(** * A shallow embedding of the blog CMS handlers

    The handlers of [server/src/handlers] (blog posts, users, auth, AdSense
    configuration) are written here as Rocq functions over an explicit model
    of the relational store declared in [server/src/db/schema.ts].

    Conventions.
    - A JavaScript [number] that holds an id, a count or a time is a [Z].
    - A JavaScript [string] is a [string]: a sequence of code units below 256,
      the domain on which [btoa] is defined (on any other string [btoa]
      throws, which the token check catches and answers with null).
    - [new Date()] and [Date.now()] read the clock; every handler takes the
      clock reading [now] (milliseconds) as an argument.
    - The store is a record of tables, each a list of rows in storage order.
      A handler that writes is a function [Db -> Db * outcome _]: the state is
      threaded through every statement and survives a thrown error, since the
      handlers use no transaction. *)

From Stdlib Require Import ZArith NArith List String Ascii Bool Lia Permutation.
Import ListNotations.

Local Open Scope string_scope.
Local Open Scope Z_scope.
Local Open Scope list_scope.

Set Implicit Arguments.

(** ** Rows of the schema ([server/src/db/schema.ts]) *)

Inductive Role := super_admin | author.
Inductive PostStatus := draft | published.

Definition PostStatus_eqb (a b : PostStatus) : bool :=
  match a, b with
  | draft, draft | published, published => true
  | _, _ => false
  end.

Record User := mkUser {
  user_id : Z;
  user_email : string;
  user_username : string;
  user_password_hash : string;
  user_first_name : string;
  user_last_name : string;
  user_role : Role;
  user_avatar_url : option string;
  user_bio : option string;
  user_is_active : bool;
  user_created_at : Z;
  user_updated_at : Z
}.

Record Category := mkCategory {
  category_id : Z;
  category_name : string;
  category_slug : string;
  category_description : option string;
  category_created_at : Z;
  category_updated_at : Z
}.

Record Tag := mkTag {
  tag_id : Z;
  tag_name : string;
  tag_slug : string;
  tag_created_at : Z;
  tag_updated_at : Z
}.

Record BlogPost := mkBlogPost {
  post_id : Z;
  post_title : string;
  post_slug : string;
  post_content : string;
  post_excerpt : option string;
  post_author_id : Z;
  post_featured_image_url : option string;
  post_status : PostStatus;
  post_published_at : option Z;
  post_created_at : Z;
  post_updated_at : Z
}.

(** The two join tables; each has the composite primary key
    (blog_post_id, category_id) resp. (blog_post_id, tag_id). *)
Record BlogPostCategory := mkBlogPostCategory {
  bpc_blog_post_id : Z;
  bpc_category_id : Z
}.

Record BlogPostTag := mkBlogPostTag {
  bpt_blog_post_id : Z;
  bpt_tag_id : Z
}.

Record AdSenseConfig := mkAdSenseConfig {
  adsense_id : Z;
  adsense_publisher_id : string;
  adsense_ad_slot_header : option string;
  adsense_ad_slot_sidebar : option string;
  adsense_ad_slot_footer : option string;
  adsense_ad_slot_in_content : option string;
  adsense_is_enabled : bool;
  adsense_created_at : Z;
  adsense_updated_at : Z
}.

(** ** The store *)

Record Db := mkDb {
  usersTable : list User;
  categoriesTable : list Category;
  tagsTable : list Tag;
  blogPostsTable : list BlogPost;
  blogPostCategoriesTable : list BlogPostCategory;
  blogPostTagsTable : list BlogPostTag;
  adSenseConfigTable : list AdSenseConfig;
  (** last value handed out by the [serial] sequence of blog_posts.id *)
  blog_posts_id_seq : Z
}.

Definition with_blogPosts (db : Db) (rows : list BlogPost) : Db :=
  mkDb (usersTable db) (categoriesTable db) (tagsTable db) rows
       (blogPostCategoriesTable db) (blogPostTagsTable db)
       (adSenseConfigTable db) (blog_posts_id_seq db).

Definition with_blog_posts_id_seq (db : Db) (n : Z) : Db :=
  mkDb (usersTable db) (categoriesTable db) (tagsTable db) (blogPostsTable db)
       (blogPostCategoriesTable db) (blogPostTagsTable db)
       (adSenseConfigTable db) n.

Definition with_blogPostCategories (db : Db) (rows : list BlogPostCategory) : Db :=
  mkDb (usersTable db) (categoriesTable db) (tagsTable db) (blogPostsTable db)
       rows (blogPostTagsTable db) (adSenseConfigTable db) (blog_posts_id_seq db).

Definition with_blogPostTags (db : Db) (rows : list BlogPostTag) : Db :=
  mkDb (usersTable db) (categoriesTable db) (tagsTable db) (blogPostsTable db)
       (blogPostCategoriesTable db) rows (adSenseConfigTable db)
       (blog_posts_id_seq db).

(** ** Outcomes and the handler monad *)

(** What a handler can throw: an [Error] object built by the handler itself,
    carrying its message, or a failure reported by the store (a violated
    constraint). *)
Inductive exn :=
| JsError (message : string)
| StoreError (constraint : string).

Inductive outcome (A : Type) :=
| Returned (a : A)
| Thrown (e : exn).

Arguments Returned {A} a.
Arguments Thrown {A} e.

Definition Handler (A : Type) : Type := Db -> Db * outcome A.

Definition ret {A} (a : A) : Handler A := fun db => (db, Returned a).

Definition throw {A} (e : exn) : Handler A := fun db => (db, Thrown e).

Definition bind {A B} (m : Handler A) (k : A -> Handler B) : Handler B :=
  fun db =>
    match m db with
    | (db', Returned a) => k a db'
    | (db', Thrown e) => (db', Thrown e)
    end.

Notation "x <- m ;; k" := (bind m (fun x => k))
  (at level 61, m at next level, right associativity).
Notation "m ;;; k" := (bind m (fun _ => k))
  (at level 61, right associativity).

(** [if (c) { body }] with no else branch. *)
Definition when (c : bool) (body : Handler unit) : Handler unit :=
  if c then body else ret tt.

(** ** Integer columns

    Every id column of the schema is [serial] or [integer], a 32-bit signed
    integer.  The input schemas take an id as any number, so a handler can
    send the store a value outside that range; the store then refuses the
    statement with SQLSTATE 22003 (numeric value out of range).  The
    handlers that throw are modelled with this refusal.  The read-only
    lookups by id that return a row or null are functions of the store:
    they give what the store returns for an id inside the range.

    ** Row order

    A table is the list of its rows, in one order the store may return them
    in.  The store fixes the order of a result through [orderBy] alone: the
    order of the rows of a join, the order of rows with equal sort keys and
    the place an updated row takes among the rows of its table are those of
    this model, and what is proved of such results is stated up to
    [Permutation] or for distinct sort keys. *)

Definition int4 (value : Z) : bool :=
  (-2147483648 <=? value) && (value <=? 2147483647).

Definition OUT_OF_RANGE : string := "22003".

(** ** Query building (the part of drizzle-orm the handlers use) *)

Section Query.
Variable R : Type.

(** [eq(column, value)] on an integer column. *)
Definition eq_ (column : R -> Z) (value : Z) : R -> bool :=
  fun r => Z.eqb (column r) value.

(** [or(...conditions)]: [undefined] when no condition is given, otherwise
    the disjunction. *)
Definition or_ (conditions : list (R -> bool)) : option (R -> bool) :=
  match conditions with
  | [] => None
  | _ => Some (fun r => existsb (fun c => c r) conditions)
  end.

(** [and(...conditions)]. *)
Definition and_ (conditions : list (R -> bool)) : option (R -> bool) :=
  match conditions with
  | [] => None
  | _ => Some (fun r => forallb (fun c => c r) conditions)
  end.

(** Rows kept by [.where(w)]; [.where(undefined)] adds no clause and keeps
    every row. *)
Definition rows_where (w : option (R -> bool)) (rows : list R) : list R :=
  match w with
  | None => rows
  | Some p => filter p rows
  end.

(** A [where] clause of a statement a handler sends: the condition on a row,
    with the values the clause compares with [serial] and [integer] columns.
    The store reads each of these values as a 32-bit integer. *)
Record Where := mkWhere {
  where_test : option (R -> bool);
  where_int4 : list Z
}.

(** [.where(eq(column, value))] on an id column. *)
Definition where_eq (column : R -> Z) (value : Z) : Where :=
  mkWhere (Some (eq_ column value)) [value].

(** [.where(or(...ids.map(id => eq(column, id))))] on an id column. *)
Definition where_any (column : R -> Z) (ids : list Z) : Where :=
  mkWhere (or_ (map (fun id => eq_ column id) ids)) ids.

(** [db.select().from(table).where(w).execute()]: the store refuses the
    statement, whatever rows the table holds, when a value compared with an
    id column is outside the range of the column's type. *)
Definition select_from (table : Db -> list R) (w : Where) : Handler (list R) :=
  fun db =>
    if forallb int4 (where_int4 w) then
      (db, Returned (rows_where (where_test w) (table db)))
    else (db, Thrown (StoreError OUT_OF_RANGE)).
End Query.

Definition mem_Z (x : Z) (l : list Z) : bool := existsb (Z.eqb x) l.

Definition string_mem (x : string) (l : list string) : bool :=
  existsb (String.eqb x) l.

Fixpoint nodupb {A} (eqb : A -> A -> bool) (l : list A) : bool :=
  match l with
  | [] => true
  | x :: r => negb (existsb (eqb x) r) && nodupb eqb r
  end.

(** ** Statements that write (constraints as declared in the schema) *)

(** The values of [db.insert(blogPostsTable).values({...})]: every column but
    the serial [id] and the two [defaultNow()] timestamps. *)
Record NewBlogPost := mkNewBlogPost {
  new_title : string;
  new_slug : string;
  new_content : string;
  new_excerpt : option string;
  new_author_id : Z;
  new_featured_image_url : option string;
  new_status : PostStatus;
  new_published_at : option Z
}.

(** [db.insert(blogPostsTable).values(v).returning().execute()].
    The sequence advances whether or not the row is accepted; the row is
    refused on a taken id, a taken slug (unique) or a missing author (foreign
    key). *)
Definition insert_blogPost (now : Z) (v : NewBlogPost) : Handler (list BlogPost) :=
  fun db =>
    let id := blog_posts_id_seq db + 1 in
    let db1 := with_blog_posts_id_seq db id in
    if existsb (fun p => Z.eqb (post_id p) id) (blogPostsTable db) then
      (db1, Thrown (StoreError "blog_posts_pkey"))
    else if existsb (fun p => String.eqb (post_slug p) (new_slug v)) (blogPostsTable db) then
      (db1, Thrown (StoreError "blog_posts_slug_unique"))
    else if negb (existsb (fun u => Z.eqb (user_id u) (new_author_id v)) (usersTable db)) then
      (db1, Thrown (StoreError "blog_posts_author_id_fkey"))
    else
      let row := mkBlogPost id (new_title v) (new_slug v) (new_content v)
                   (new_excerpt v) (new_author_id v) (new_featured_image_url v)
                   (new_status v) (new_published_at v) now now in
      (with_blogPosts db1 (blogPostsTable db ++ [row]), Returned [row]).

Definition BlogPostCategory_eqb (a b : BlogPostCategory) : bool :=
  Z.eqb (bpc_blog_post_id a) (bpc_blog_post_id b)
  && Z.eqb (bpc_category_id a) (bpc_category_id b).

Definition BlogPostTag_eqb (a b : BlogPostTag) : bool :=
  Z.eqb (bpt_blog_post_id a) (bpt_blog_post_id b)
  && Z.eqb (bpt_tag_id a) (bpt_tag_id b).

(** [db.insert(blogPostCategoriesTable).values(rows).execute()]: one
    statement, so all rows are stored or none.  drizzle refuses an empty
    [values] array; the store refuses a row whose post or category is missing
    and a repeated (blog_post_id, category_id) pair. *)
Definition insert_blogPostCategories (rows : list BlogPostCategory) : Handler unit :=
  fun db =>
    match rows with
    | [] => (db, Thrown (JsError "values() must be called with at least one value"))
    | _ =>
      if negb (forallb (fun r => existsb (fun p => Z.eqb (post_id p) (bpc_blog_post_id r))
                                         (blogPostsTable db)) rows) then
        (db, Thrown (StoreError "blog_post_categories_blog_post_id_fkey"))
      else if negb (forallb (fun r => existsb (fun c => Z.eqb (category_id c) (bpc_category_id r))
                                              (categoriesTable db)) rows) then
        (db, Thrown (StoreError "blog_post_categories_category_id_fkey"))
      else if negb (nodupb BlogPostCategory_eqb (blogPostCategoriesTable db ++ rows)) then
        (db, Thrown (StoreError "blog_post_categories_pkey"))
      else
        (with_blogPostCategories db (blogPostCategoriesTable db ++ rows), Returned tt)
    end.
(* ===== verification/_CoqProject ===== *)
-Q . S2P
Prelude.v
HeapIface.v
Kheap.v
KheapSpec.v
KheapProps.v
KheapLock.v
Vmm.v
VmmSpec.v
VmmProps.v
KString.v
KStringProps.v
Fs.v
FsSpec.v
FsDelete.v
FsPath.v
FsOps.v
FsProps.v
Persist.v
PersistSpec.v
PersistLoad.v
PersistProps.v
Ring.v
Task.v
TaskSpec.v
TaskProps.v
Pty.v
PtyProps.v
Fd.v
FdProps.v
Mbuf.v
Net.v
NetIn.v
NetSpec.v
NetWire.v
NetQuiet.v
NetTcp.v
NetArp.v
Dns.v
DnsProps.v
Sock.v
Dhcp.v
NetProps.v
VmmFrame.v
UserMem.v
UserSpace.v
UserMemSpec.v
UserHeap.v
UserHeapSpec.v
UserHeapMap.v
UserHeapOps.v
UserHeapSpace.v
UserHeapProps.v
KStdio.v
KStdioProps.v
Elf.v
ElfProps.v
Security.v
SecurityProps.v
Keyboard.v
KeyboardProps.v
Mouse.v
MouseProps.v
Poll.v
PollProps.v
Fork.v
ForkSpec.v
ForkSpace.v
ForkProps.v
Apart.v
Spawn.v
SpawnMem.v
SpawnProps.v
ExecProps.v
Proc.v
ProcPipes.v
ProcProps.v
Futex.v
FutexProps.v
Pthread.v
PthreadProps.v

_ _ _ _

In the listing above, start at the line with "(** ** Statements", go on through the line with "let id := blog_posts_id_seq db + 1 in", and copy each of those lines exactly; leave out all the rest.

(** ** Statements that write (constraints as declared in the schema) *)

(** The values of [db.insert(blogPostsTable).values({...})]: every column but
    the serial [id] and the two [defaultNow()] timestamps. *)
Record NewBlogPost := mkNewBlogPost {
  new_title : string;
  new_slug : string;
  new_content : string;
  new_excerpt : option string;
  new_author_id : Z;
  new_featured_image_url : option string;
  new_status : PostStatus;
  new_published_at : option Z
}.

(** [db.insert(blogPostsTable).values(v).returning().execute()].
    The sequence advances whether or not the row is accepted; the row is
    refused on a taken id, a taken slug (unique) or a missing author (foreign
    key). *)
Definition insert_blogPost (now : Z) (v : NewBlogPost) : Handler (list BlogPost) :=
  fun db =>
    let id := blog_posts_id_seq db + 1 in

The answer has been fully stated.